Spaces of contemplation related to religion in public places/institutions such as hospitals, universities, airports and prisons and the role of chaplaincy work is a general area of my research interest. Anyone working inthis area currently?
My experience is that a sectarian hospital will have an identity and corresponding space that displays the hospital's faith tradition. (eg. St. Anthony's/Denver and St. Vincent/Indianapolis) Non-sectarian hospitals, (as I wrote in your answer to my question), are challenged to create a neutral space that may have many resources. I know of one hospital that has a Christian-based space and next door is a neutral space. (Cincinnati Children's Hospital Medical Center) Rev. Joy Bilger Goehring created a contemplative space at IU Health Saxony Hospital (Fishers, IN) in 2010 that is an example of an inclusive space with many resources.

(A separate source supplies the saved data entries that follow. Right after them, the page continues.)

(** * MenuItem: a shallow embedding of [menu/menuitem.ts]

    The class [MenuItem] of custom-electron-titlebar renders one row of a
    DOM-based menu.  This development embeds the class method by method:
    JavaScript strings are [string]s whose characters are the code units
    below 256, optional properties are [option]s read through JavaScript
    truthiness, the DOM is a store of elements indexed by node identity, and
    a method is a command on the world that either yields the next world or
    faults (a [TypeError] on a property access of [undefined]). *)

From Stdlib Require Import String Ascii List Bool Arith ZArith Lia DecimalString.
From stdpp Require Import base option gmap strings list fin_maps.

Local Open Scope string_scope.
Local Open Scope list_scope.
Local Open Scope nat_scope.

(** ** JavaScript values *)

Module Js.

(** Truthiness of an optional string property: [undefined] and the empty
    string are falsy. *)
Definition truthy_string (s : option string) : bool :=
  match s with
  | Some EmptyString => false
  | Some _ => true
  | None => false
  end.

(** Truthiness of an optional boolean property. *)
Definition truthy_bool (b : option bool) : bool :=
  match b with
  | Some true => true
  | _ => false
  end.

(** Truthiness of a number that may be [undefined]: zero is falsy. *)
Definition truthy_nat (n : option nat) : bool :=
  match n with
  | Some (S _) => true
  | _ => false
  end.

(** The template literal [`${n}`] of a non-negative integer. *)
Definition string_of_nat (n : nat) : string :=
  NilZero.string_of_uint (Nat.to_uint n).

(** White space and line terminators removed by [String.prototype.trim],
    among the code units below 256. *)
Definition is_white_space (c : ascii) : bool :=
  let n := nat_of_ascii c in
  (n =? 9) || (n =? 10) || (n =? 11) || (n =? 12) || (n =? 13)
  || (n =? 32) || (n =? 160).

Fixpoint trimStart (s : string) : string :=
  match s with
  | String c rest => if is_white_space c then trimStart rest else s
  | EmptyString => EmptyString
  end.

Definition rev_string (s : string) : string :=
  string_of_list_ascii (List.rev (list_ascii_of_string s)).

Definition trimEnd (s : string) : string :=
  rev_string (trimStart (rev_string s)).

Definition trim (s : string) : string := trimEnd (trimStart s).

(** The global function [escape] of ECMAScript (Annex B.2.1.1): every code
    unit outside [A-Z a-z 0-9 @ * _ + - . /] is replaced by [%XX], two
    upper-case hexadecimal digits (code units from 256 up, written [%uXXXX],
    are outside this model's strings).  [menuitem.ts] imports no binding
    called [escape], so this is the function its call resolves to. *)
Definition is_unescaped (c : ascii) : bool :=
  let n := nat_of_ascii c in
  ((65 <=? n) && (n <=? 90)) || ((97 <=? n) && (n <=? 122))
  || ((48 <=? n) && (n <=? 57))
  || (n =? 64) || (n =? 42) || (n =? 95) || (n =? 43)
  || (n =? 45) || (n =? 46) || (n =? 47).

Definition hex_digit (d : nat) : ascii :=
  if d <? 10 then ascii_of_nat (48 + d) else ascii_of_nat (55 + d).

Fixpoint escape (s : string) : string :=
  match s with
  | EmptyString => EmptyString
  | String c rest =>
      if is_unescaped c then String c (escape rest)
      else
        let n := nat_of_ascii c in
        String "%" (String (hex_digit (n / 16))
                      (String (hex_digit (n mod 16)) (escape rest)))
  end.

End Js.

(** ** Mnemonic markers: the declarations imported from [./menu] *)

(** The array returned by [RegExp.prototype.exec]: the match, and the two
    capture groups [matches[1]] and [matches[2]] that the class reads, each
    possibly [undefined]. *)
Record RegExpExecArray := {
  index : nat;
  match0 : string;
  group1 : option string;
  group2 : option string
}.

Definition is_amp (c : ascii) : bool := Ascii.eqb c "&".

(** Modelled from the spec: one match attempt of [MENU_MNEMONIC_REGEX],
    "an ampersand-escaped or double-ampersand-escaped character", at the
    start of [s]: the matched text, the captured character and what
    follows.  Two ampersands are tried first; when nothing follows the
    pair, the pattern still matches one ampersand followed by an
    ampersand. *)
Definition marker_here (s : string) : option (string * ascii * string) :=
  match s with
  | String a (String b rest) =>
      if is_amp a then
        if is_amp b then
          match rest with
          | String c rest' =>
              Some (String a (String b (String c EmptyString)), c, rest')
          | EmptyString => Some (String a (String b EmptyString), b, rest)
          end
        else Some (String a (String b EmptyString), b, rest)
      else None
  | _ => None
  end.

(** Whether a string holds an ampersand at all. *)
Fixpoint has_amp (s : string) : bool :=
  match s with
  | EmptyString => false
  | String c rest => is_amp c || has_amp rest
  end.

(** Modelled from the spec: the constant [MENU_MNEMONIC_REGEX] of
    [menu/menu.ts], "a mnemonic marker pattern (an ampersand-escaped or
    double-ampersand-escaped character)".  [exec] returns the leftmost
    match of one or two ampersands followed by one character, which it
    captures. *)
Fixpoint MENU_MNEMONIC_REGEX_exec_at (i : nat) (s : string)
  : option RegExpExecArray :=
  match s with
  | EmptyString => None
  | String _ rest =>
      match marker_here s with
      | Some (m, c, _) =>
          Some {| index := i; match0 := m;
                  group1 := Some (String c EmptyString); group2 := None |}
      | None => MENU_MNEMONIC_REGEX_exec_at (S i) rest
      end
  end.
Lemma iteration_uninterrupted (w : World) :
  loop w = LTop ->
  node (exec [MainStep; MainStep; MainStep; MainStep; MainStep] w)
  = fst (run_iteration (node w)).
Proof.
  intros Hloop. unfold exec. cbn [fold_left step].
  destruct (_msg_lock (node w)) eqn:El.
  - rewrite (run_iteration_held _ El). cbn [fst].
    destruct (main_step_held w Hloop El) as [N1 L1].
    destruct (main_step_held _ L1 (eq_trans (f_equal _ N1) El)) as [N2 L2].
    rewrite N1 in N2.
    destruct (main_step_held _ L2 (eq_trans (f_equal _ N2) El)) as [N3 L3].
    rewrite N2 in N3.
    destruct (main_step_held _ L3 (eq_trans (f_equal _ N3) El)) as [N4 L4].
    rewrite N3 in N4.
    destruct (main_step_held _ L4 (eq_trans (f_equal _ N4) El)) as [N5 L5].
    rewrite N4 in N5. exact N5.
  - destruct w as [[vis names last lock results images] cb lp h p].
    cbn [loop node _msg_lock] in Hloop, El. subst lp lock.
    rewrite run_iteration_free by reflexivity.
    cbv beta iota delta [main_step acquire_nowait release loop node callback
                         history processed _msg_lock _last_msg set_msg_lock
                         set_last_msg _visualization _class_names
                         _result_pub _vis_pub].
    destruct last as [msg|]; [|reflexivity].
    cbv beta iota.
    destruct (process msg _) as [self [u|e]]; reflexivity.
Qed.

(** C1.  Under every interleaving of the callback and the loop, the slot
    holds exactly the frame stored last since it was last cleared (so
    never more than one), and a claim observes that frame: after
    deposits with no claim in between, the claim finds the frame of the
    last deposit that took the lock, whatever was stored before it; and
    a claim that follows another claim, or the start, with no deposit in
    between finds nothing, the earlier frames being gone. *)
Theorem mailbox_last_write_wins (visualization : bool)
        (class_names : list string) (schedule : list move) :
  let w := exec schedule (boot visualization class_names) in
  _last_msg (node w) = newest (history w) /\
  (forall later between earlier v msg,
      history w = later ++ Claimed v :: between ++ Deposited msg :: earlier ->
      quiet between -> v = Some msg) /\
  (forall later between earlier v v',
      history w = later ++ Claimed v :: between ++ Claimed v' :: earlier ->
      quiet between -> v = None) /\
  (forall later between v,
      history w = later ++ Claimed v :: between ->
      quiet between -> v = None).
Proof.
  intros w.
  assert (Hinv : invariant w)
    by (apply invariant_exec, invariant_boot).
  destruct Hinv as [_ _ Hslot _ Hwins _ _ _].
  split; [exact Hslot|].
  split; [|split].
  - intros later between earlier v msg Hh Hq. rewrite Hh in Hwins.
    rewrite (wins_split _ _ _ Hwins), (newest_quiet _ _ Hq). reflexivity.
  - intros later between earlier v v' Hh Hq. rewrite Hh in Hwins.
    rewrite (wins_split _ _ _ Hwins), (newest_quiet _ _ Hq). reflexivity.
  - intros later between v Hh Hq. rewrite Hh in Hwins.
    rewrite (wins_split _ _ _ Hwins).
    rewrite <- (app_nil_r between), (newest_quiet _ _ Hq). reflexivity.
Qed.

(** C4.  A claim that takes the lock returns the frame held and leaves
    the slot empty; an iteration of the loop publishes at most one
    record and a step hands at most one frame to the loop body; and
    under every interleaving, the frames stored being distinct, no frame
    is returned by two claims and none is processed twice: the claimed
    frames are distinct frames that were stored, and the processed
    frames are distinct frames that were claimed. *)
Theorem claimed_once (visualization : bool) (class_names : list string)
        (schedule : list move) :
  let w := exec schedule (boot visualization class_names) in
  (forall self,
      _msg_lock self = false ->
      claim self = (set_last_msg self None, Py.Return (Got (_last_msg self)))) /\
  (forall self,
      (length (_result_pub (fst (run_iteration self)))
       <= S (length (_result_pub self)))%nat) /\
  (forall m, (length (processed (step w m)) <= S (length (processed w)))%nat) /\
  (NoDup (deposited (history w)) ->
   NoDup (claimed_frames (history w)) /\
   incl (claimed_frames (history w)) (deposited (history w)) /\
   NoDup (processed w) /\
   incl (processed w) (claimed_frames (history w))).
Proof.
  intros w.
  split; [exact claim_free|].
  split; [exact iteration_publishes_at_most_one|].
  split; [exact (step_processes_at_most_one w)|].
  intros Hd.
  assert (Hinv : invariant w)
    by (apply invariant_exec, invariant_boot).
  destruct Hinv as [_ _ _ _ Hwins Hclaimed _ _].
  destruct (claims_of_deposits _ Hwins Hd) as [Hnodup [Hincl _]].
  split; [exact Hnodup|]. split; [exact Hincl|].
  rewrite Hclaimed in Hnodup. rewrite Hclaimed.
  split; [exact (NoDup_app_remove_l _ _ Hnodup)|].
  apply incl_appr, incl_refl.
Qed.

(** ** Subsequences *)

Lemma subseq_refl {A : Type} (l : list A) : subseq l l.
Proof.
  induction l as [|x l IH]; [constructor|]. apply subseq_keep. exact IH.
Qed.

Lemma subseq_nil_l {A : Type} (l : list A) : subseq [] l.
Proof.
  induction l as [|x l IH]; [constructor|]. apply subseq_skip. exact IH.
Qed.

Lemma subseq_trans {A : Type} (l2 l3 : list A) :
  subseq l2 l3 -> forall l1, subseq l1 l2 -> subseq l1 l3.
Proof.
  induction 1 as [|l2 l3 x H IH|l2 l3 x H IH]; intros l1 H1.
  - exact H1.
  - apply subseq_skip. apply IH. exact H1.
  - inversion H1 as [|a b c H'|a b c H']; subst.
    + apply subseq_skip. apply IH. exact H'.
    + apply subseq_keep. apply IH. exact H'.
Qed.

Lemma subseq_app {A : Type} (a b c d : list A) :
  subseq a b -> subseq c d -> subseq (a ++ c) (b ++ d).
Proof.
  intros Hab Hcd. induction Hab as [|a b x H IH|a b x H IH]; cbn.
  - exact Hcd.
  - apply subseq_skip. exact IH.
  - apply subseq_keep. exact IH.
Qed.

Lemma subseq_rev {A : Type} (a b : list A) :
  subseq a b -> subseq (rev a) (rev b).
Proof.
  induction 1 as [|a b x H IH|a b x H IH]; cbn.
  - constructor.
  - rewrite <- (app_nil_r (rev a)). apply subseq_app; [exact IH|].
    apply subseq_nil_l.
  - apply subseq_app; [exact IH|apply subseq_refl].
Qed.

Hi Yonah, I don't have any resources on public spaces for contemplation but I'm interested in the subject. I have jottings on method for teaching the process itself. I have personal experiences of finding worship spaces in Dubai airport, a shopping mall in Dublin (inside the Ilac Centre). Quite a surprise. I also had the benefit of seeing someone apparently rapt in meditation/contemplation in an open park.

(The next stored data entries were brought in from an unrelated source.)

(** *** Values that arrive as JSON *)

(** A value that [JSON.parse] can produce: JSON text has no way to write
    [undefined] or NaN (a literal too large for a double, such as 1e999, is
    read as Infinity).  The arguments of a tool call arrive as JSON. *)
Fixpoint from_JSON (v : JsVal) : bool :=
  match v with
  | JUndefined => false
  | JNum NaN => false
  | JArr items => forallb from_JSON items
  | JObj props => forallb (fun p => from_JSON (snd p)) props
  | _ => true
  end.

(** The value is a number from 0 to 1, ends included. *)
Definition within_0_1 (v : JsVal) : bool :=
  match v with
  | JNum c => num_le (int 0) c && num_le c (int 1)
  | _ => false
  end.

(** The checks of the four required fields all pass. *)
Definition reaches_confidence_score (input : JsVal) : bool :=
  passes (required_thought input)
  && passes (required_positive_integer input "thoughtNumber"
               Invalid_thoughtNumber)
  && passes (required_positive_integer input "totalThoughts"
               Invalid_totalThoughts)
  && passes (required_boolean input "nextThoughtNeeded"
               Invalid_nextThoughtNeeded).

(** *** Frames on the console *)

(** A short thought, plain and between the sequences for red and for the
    default colour, and the input that carries it. *)
Definition plain_hi : jsstring := lit "hi".
Definition red_hi : jsstring :=
  27%N :: lit "[31m" ++ plain_hi ++ 27%N :: lit "[39m".

Definition input_with_thought (t : jsstring) : JsVal :=
  JObj ((lit "thought", JStr t)
        :: properties [ ("thoughtNumber", number 1);
                        ("totalThoughts", number 3);
                        ("nextThoughtNeeded", JBool true) ]%string).

(** The frames written to the console so far. *)
Definition frames (w : World) : list jsstring :=
  flat_map (fun call => match call with
                        | error_formatted formatted => [formatted]
                        | _ => []
                        end)
           (console w).

(** The width of each line of a frame as a terminal shows it: the number of
    code units that are left once the control sequences are removed. *)
Definition displayed_widths (formatted : jsstring) : list nat :=
  map (fun line => List.length (stripAnsi line)) (split_lines formatted).

(** A platform with chalk at colour level 1, as in a terminal. *)
Definition colour_platform : Platform :=
  {| chalk := chalk_basic; Number_toString := String_of_number |}.
(* ====================================================================== *)
(** ** The console log and computations that leave the store alone *)
(* ====================================================================== *)

Lemma w_log_nil (w : World) : w_log w [] = w.
Proof. destruct w; unfold w_log; simpl; now rewrite app_nil_r. Qed.

Lemma w_log_app (w : World) (l1 l2 : list ConsoleCall) :
  w_log (w_log w l1) l2 = w_log w (l1 ++ l2).
Proof. unfold w_log; simpl; now rewrite app_assoc. Qed.

Lemma console_call_run (c : ConsoleCall) (w : World) :
  console_call c w = (Returned tt, w_log w [c]).
Proof. reflexivity. Qed.

Lemma stateless_ret {A : Type} (a : A) : stateless (ret a).
Proof. now intros w. Qed.

Lemma stateless_throw {A : Type} (e : Thrown) : stateless (@throw A e).
Proof. now intros w. Qed.

Lemma stateless_bind {A B : Type} (m : M A) (k : A -> M B) :
  stateless m -> (forall a, stateless (k a)) -> stateless (bind m k).
Proof.
  intros Hm Hk w. unfold result_of, bind.
  rewrite (Hm w), (Hm fresh).
  destruct (result_of m) as [a|e]; [|reflexivity].
  now rewrite (Hk a w), (Hk a fresh).
Qed.

Lemma bind_stateless {A B : Type} (m : M A) (k : A -> M B) (w : World) :
  stateless m ->
  bind m k w = match result_of m with
               | Returned a => k a w
               | Threw e => (Threw e, w)
               end.
Proof. intros Hm. unfold bind. now rewrite (Hm w). Qed.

Many thanks for your thoughts on this subject regarding religion/spirituality is public places. Your observation about Dubai Airport where I have also visited several times is interesting. The title of my research interest itself is revealing because here in the west where I am operating from at the moment religion is increasingly been seen as a 'private' matter while in Africa where I am from the opposite can be true. So my interest, at least here in the west, is why are public places/institutions alloting spiritual/religious spaces in what is supposedly to be a 'secular' dispensation? My other interest is to hear the voices of those who utilise these spaces and why they do. In Africa, we may also need to understand these issues, or should we if we take the assumption that religion is a 'public' affair on the continent, anyway?

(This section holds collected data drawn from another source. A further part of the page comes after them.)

(** X3. When the list wrapper resolves, the load replaces the whole
    collection by the server's list, whatever it held, and leaves the
    error cell as it was: an earlier message is not cleared. *)
Theorem load_success net w data :
  fst (listTodos net (sent w)) = Resolved data ->
  load net w
  = (Resolved tt, mkWorld data false (error w) (sent w ++ [listRequest])).
Proof.
  rewrite listTodos_run, load_run_any. simpl. by intros ->.
Qed.

Lemma load_success_witness :
  load (net_const milk)
    (mkWorld [learn] true (Some (js "Failed to load todos")) [listRequest])
  = (Resolved tt,
     mkWorld [] false (Some (js "Failed to load todos"))
       [listRequest; listRequest]).
Proof.
  apply (load_success (net_const milk)
           (mkWorld [learn] true (Some (js "Failed to load todos"))
              [listRequest]) []).
  reflexivity.
Defined.

(** ** The mutation handlers *)

(** X4. A successful title edit keeps the length of the collection;
    positions whose element has another identifier keep their element,
    positions whose element has the identifier hold the server's record,
    whatever title it carries. *)
Theorem edit_frame net id newTitle updated w :
  fetch_todo net (sent w) (updateRequest id [(js "title", JString newTitle)])
  = success updated ->
  exists w',
    handleEdit net id newTitle w = (Resolved tt, w') /\
    length (todos w') = length (todos w) /\
    (forall i t, todos w !! i = Some t -> todo_id t ≠ id ->
                 todos w' !! i = Some t) /\
    (forall i t, todos w !! i = Some t -> todo_id t = id ->
                 todos w' !! i = Some updated).
Proof.
  intros Hres. eexists. rewrite handleEdit_run. simpl.
  rewrite Hres. simpl. split; [reflexivity|]. simpl.
  split; [apply length_fmap|]. split.
  - intros i t Hi Hid. rewrite replace_lookup, Hi. simpl.
    by rewrite bool_decide_eq_false_2.
  - intros i t Hi Hid. rewrite replace_lookup, Hi. simpl.
    by rewrite bool_decide_eq_true_2.
Qed.

Lemma edit_frame_witness :
  exists w',
    handleEdit (net_const milk_dup) (IdNum 1) (js "Buy milk")
      (loaded [learn; milk])
    = (Resolved tt, w') /\
    length (todos w') = 2%nat /\
    (forall i t, [learn; milk] !! i = Some t -> todo_id t ≠ IdNum 1 ->
                 todos w' !! i = Some t) /\
    (forall i t, [learn; milk] !! i = Some t -> todo_id t = IdNum 1 ->
                 todos w' !! i = Some milk_dup).
Proof.
  apply (edit_frame (net_const milk_dup) (IdNum 1) (js "Buy milk") milk_dup
           (loaded [learn; milk])).
  reflexivity.
Defined.

(** What every mutation leaves behind, resolved or rejected. *)
Lemma perform_footprint net op w :
  loading (snd (perform net op w)) = loading w /\
  error (snd (perform net op w)) = error w /\
  sent (snd (perform net op w)) = sent w ++ [request_of op].
Proof.
  destruct op as [title|id newValue|id newTitle|id]; simpl.
  - rewrite handleAdd_run. by destruct (answer _ _).
  - rewrite handleToggle_run. simpl. by destruct (answer _ _).
  - rewrite handleEdit_run. simpl. by destruct (answer _ _).
  - rewrite handleDelete_run.
    by destruct (fetch_none _ _ _) as [[[] ?]|].
Qed.

(** X5. No mutation handler, whether it resolves or is rejected, ever
    writes the loading flag or the error cell, and each sends exactly one
    request: its own, also when it fails.  A failed mutation is recorded
    nowhere in the root component's state. *)
Theorem mutation_footprint net op w :
  loading (snd (perform net op w)) = loading w /\
  error (snd (perform net op w)) = error w /\
  sent (snd (perform net op w)) = sent w ++ [request_of op] /\
  (forall e, fst (perform net op w) = Rejected e ->
     snd (perform net op w) = sending (request_of op) w).
Proof.
  destruct (perform_footprint net op w) as (Hl & He & Hs).
  repeat split; try done.
  intros e Hrej. apply (perform_rejected net op w e).
  rewrite <- Hrej. by destruct (perform net op w).
Qed.

Lemma mutation_footprint_witness :
  snd (perform net_offline (Add (js "Buy milk")) (loaded [learn]))
  = sending (createRequest (js "Buy milk")) (loaded [learn]).
Proof.
  apply (proj2 (proj2 (proj2 (mutation_footprint net_offline
                                (Add (js "Buy milk")) (loaded [learn]))))
           (TypeError (js "Failed to fetch"))).
  reflexivity.
Defined.

(** A delete whose response has a success status. *)
Lemma handleDelete_ok net id w :
  ok_of (fetch_none net (sent w) (deleteRequest id)) = Some true ->
  handleDelete net id w =
  (Resolved tt,
   with_todos (filter (fun t => todo_id t ≠ id) (todos w))
     (sending (deleteRequest id) w)).
Proof.
  intros H. rewrite handleDelete_run. unfold ok_of in H.
  destruct (fetch_none _ _ _) as [[[] ?]|]; simpl in *; congruence.
Qed.

Lemma replace_ids (id : Id) (updated : Todo) (l : list Todo) :
  todo_id updated = id ->
  todo_id <$> ((fun t => if bool_decide (todo_id t = id) then updated else t)
                 <$> l)
  = todo_id <$> l.
Proof.
  intros Hid. rewrite <- list_fmap_compose. apply list_fmap_ext.
  intros i t _. simpl. by case_bool_decide; subst.
Qed.

(** Under unique identifiers a record is known by its identifier. *)
Lemma unique_id_record (l : list Todo) t t' :
  NoDup (todo_id <$> l) -> t ∈ l -> t' ∈ l -> todo_id t' = todo_id t -> t' = t.
Proof.
  induction l as [|a l IH]; [by intros _ H%elem_of_nil|].
  rewrite fmap_cons. intros [Ha Hl]%NoDup_cons.
  intros [->|Ht]%elem_of_cons [->|Ht']%elem_of_cons Hid; [done| | |by apply IH].
  - exfalso. apply Ha. rewrite <- Hid. by apply list_elem_of_fmap_2.
  - exfalso. apply Ha. rewrite Hid. by apply list_elem_of_fmap_2.
Qed.

(** X6. When the server answers a toggle or a title edit with a record
    that carries the identifier asked for, the sequence of identifiers of
    the collection is what it was; so identifiers that were unique stay
    unique. *)
Theorem update_keeps_ids net id updated w :
  todo_id updated = id ->
  (forall newValue,
     fetch_todo net (sent w)
       (updateRequest id [(js "completed", JBool newValue)]) = success updated ->
     exists w', handleToggle net id newValue w = (Resolved tt, w') /\
                todo_id <$> todos w' = todo_id <$> todos w /\
                (NoDup (todo_id <$> todos w) -> NoDup (todo_id <$> todos w'))) /\
  (forall newTitle,
     fetch_todo net (sent w)
       (updateRequest id [(js "title", JString newTitle)]) = success updated ->
     exists w', handleEdit net id newTitle w = (Resolved tt, w') /\
                todo_id <$> todos w' = todo_id <$> todos w /\
                (NoDup (todo_id <$> todos w) -> NoDup (todo_id <$> todos w'))).
Proof.
  intros Hid. split.
  - intros newValue Hres. eexists. rewrite handleToggle_run. simpl.
    rewrite Hres. simpl. split; [reflexivity|]. simpl.
    rewrite (replace_ids _ _ _ Hid). by split.
  - intros newTitle Hres. eexists. rewrite handleEdit_run. simpl.
    rewrite Hres. simpl. split; [reflexivity|]. simpl.
    rewrite (replace_ids _ _ _ Hid). by split.
Qed.

Lemma update_keeps_ids_witness :
  exists w',
    handleToggle (net_const learn_done) (IdNum 1) true (loaded [learn; milk])
    = (Resolved tt, w') /\
    todo_id <$> todos w' = [IdNum 1; IdNum 2] /\
    (NoDup [IdNum 1; IdNum 2] -> NoDup (todo_id <$> todos w')).
Proof.
  apply (proj1 (update_keeps_ids (net_const learn_done) (IdNum 1) learn_done
                  (loaded [learn; milk]) eq_refl) true).
  reflexivity.
Defined.

(** X7. Removing is idempotent: after a successful remove of an
    identifier, a second successful remove of it leaves the collection as
    the first one left it. *)
Theorem remove_idempotent net id w :
  ok_of (fetch_none net (sent w) (deleteRequest id)) = Some true ->
  ok_of (fetch_none net (sent w ++ [deleteRequest id]) (deleteRequest id))
  = Some true ->
  exists w1 w2,
    handleDelete net id w = (Resolved tt, w1) /\
    handleDelete net id w1 = (Resolved tt, w2) /\
    todos w2 = todos w1.
Proof.
  intros H1 H2. do 2 eexists.
  split; [by apply handleDelete_ok|].
  split; [by apply handleDelete_ok|]. simpl.
  rewrite list_filter_filter. apply list_filter_iff. tauto.
Qed.

Lemma remove_idempotent_witness :
  exists w1 w2,
    handleDelete (net_const milk) (IdNum 1) (loaded [learn; milk])
    = (Resolved tt, w1) /\
    handleDelete (net_const milk) (IdNum 1) w1 = (Resolved tt, w2) /\
    todos w2 = todos w1.
Proof.
  apply (remove_idempotent (net_const milk) (IdNum 1) (loaded [learn; milk]));
    reflexivity.
Defined.

(** X8. Removes commute: two successful removes leave the same
    collection in either order. *)
Theorem remove_commute net net' a b w :
  ok_of (fetch_none net (sent w) (deleteRequest a)) = Some true ->
  ok_of (fetch_none net (sent w ++ [deleteRequest a]) (deleteRequest b))
  = Some true ->
  ok_of (fetch_none net' (sent w) (deleteRequest b)) = Some true ->
  ok_of (fetch_none net' (sent w ++ [deleteRequest b]) (deleteRequest a))
  = Some true ->
  todos (snd (handleDelete net b (snd (handleDelete net a w))))
  = todos (snd (handleDelete net' a (snd (handleDelete net' b w)))).
Proof.
  intros Ha Hab Hb Hba.
  rewrite (handleDelete_ok net a w Ha). simpl.
  rewrite (handleDelete_ok net' b w Hb). simpl.
  rewrite handleDelete_ok by done. rewrite handleDelete_ok by done. simpl.
  rewrite !list_filter_filter. apply list_filter_iff. tauto.
Qed.

Lemma remove_commute_witness :
  todos (snd (handleDelete (net_const milk) (IdNum 2)
                (snd (handleDelete (net_const milk) (IdNum 1)
                        (loaded [learn; milk; milk_dup])))))
  = todos (snd (handleDelete (net_const learn) (IdNum 1)
                  (snd (handleDelete (net_const learn) (IdNum 2)
                          (loaded [learn; milk; milk_dup]))))).
Proof.
  apply (remove_commute (net_const milk) (net_const learn) (IdNum 1) (IdNum 2)
           (loaded [learn; milk; milk_dup]));
    reflexivity.
Defined.

(** X9. On a collection with unique identifiers a successful add keeps
    them unique exactly when the server's record carries an identifier
    that no record of the collection has: the client appends whatever
    identifier comes back. *)
Theorem add_unique_ids net title created w :
  NoDup (todo_id <$> todos w) ->
  fetch_todo net (sent w) (createRequest title) = success created ->
  exists w',
    handleAdd net title w = (Resolved tt, w') /\
    (NoDup (todo_id <$> todos w') <-> todo_id created ∉ todo_id <$> todos w).
Proof.
  intros Hnd Hres. eexists. split; [by apply handleAdd_success|]. simpl.
  rewrite fmap_app, NoDup_app. simpl. split.
  - intros (_ & Hdisj & _) Hin. apply (Hdisj _ Hin), list_elem_of_here.
  - intros Hfresh. split; [done|]. split; [|apply NoDup_singleton].
    intros x Hx ->%list_elem_of_singleton. by apply Hfresh.
Qed.

Lemma add_unique_ids_witness :
  exists w',
    handleAdd (net_const milk_dup) (js "Buy milk") (loaded [learn])
    = (Resolved tt, w') /\
    (NoDup (todo_id <$> todos w') <-> IdNum 1 ∉ [IdNum 1]).
Proof.
  apply (add_unique_ids (net_const milk_dup) (js "Buy milk") milk_dup
           (loaded [learn])).
  - apply NoDup_singleton.
  - reflexivity.
Defined.

(** X10. A successful remove keeps unique identifiers unique, and the
    records left are in the order they had. *)
Theorem remove_keeps_unique net id w :
  NoDup (todo_id <$> todos w) ->
  ok_of (fetch_none net (sent w) (deleteRequest id)) = Some true ->
  exists w',
    handleDelete net id w = (Resolved tt, w') /\
    NoDup (todo_id <$> todos w') /\
    (todo_id <$> todos w') `sublist_of` (todo_id <$> todos w).
Proof.
  intros Hnd Hok. eexists. split; [by apply handleDelete_ok|]. simpl.
  assert ((todo_id <$> filter (fun t => todo_id t ≠ id) (todos w))
            `sublist_of` (todo_id <$> todos w)) as Hsub.
  { apply fmap_sublist, sublist_filter. }
  split; [|exact Hsub]. by apply (sublist_NoDup _ _ Hnd).
Qed.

I guess your thoughts on why people use these public places - whether in contexts where people are comfortable being publicly identified with religion as in Africa or elsewhere in Europe and America where people prefer a closet approach - is worth pursuing. On the question of whether to assume that religion is public in Africa, I think one can safely assume that. I am yet to find exceptions even among Africans in the diaspora including among those who have become westernized in mentality, attitudes and behaviours, beyond recognition. They seem to retain their spontanous responsiveness to relifion and spirituality. I will be glad to be i formed of the contrary or any excedptions if you encounter any in the course of your research.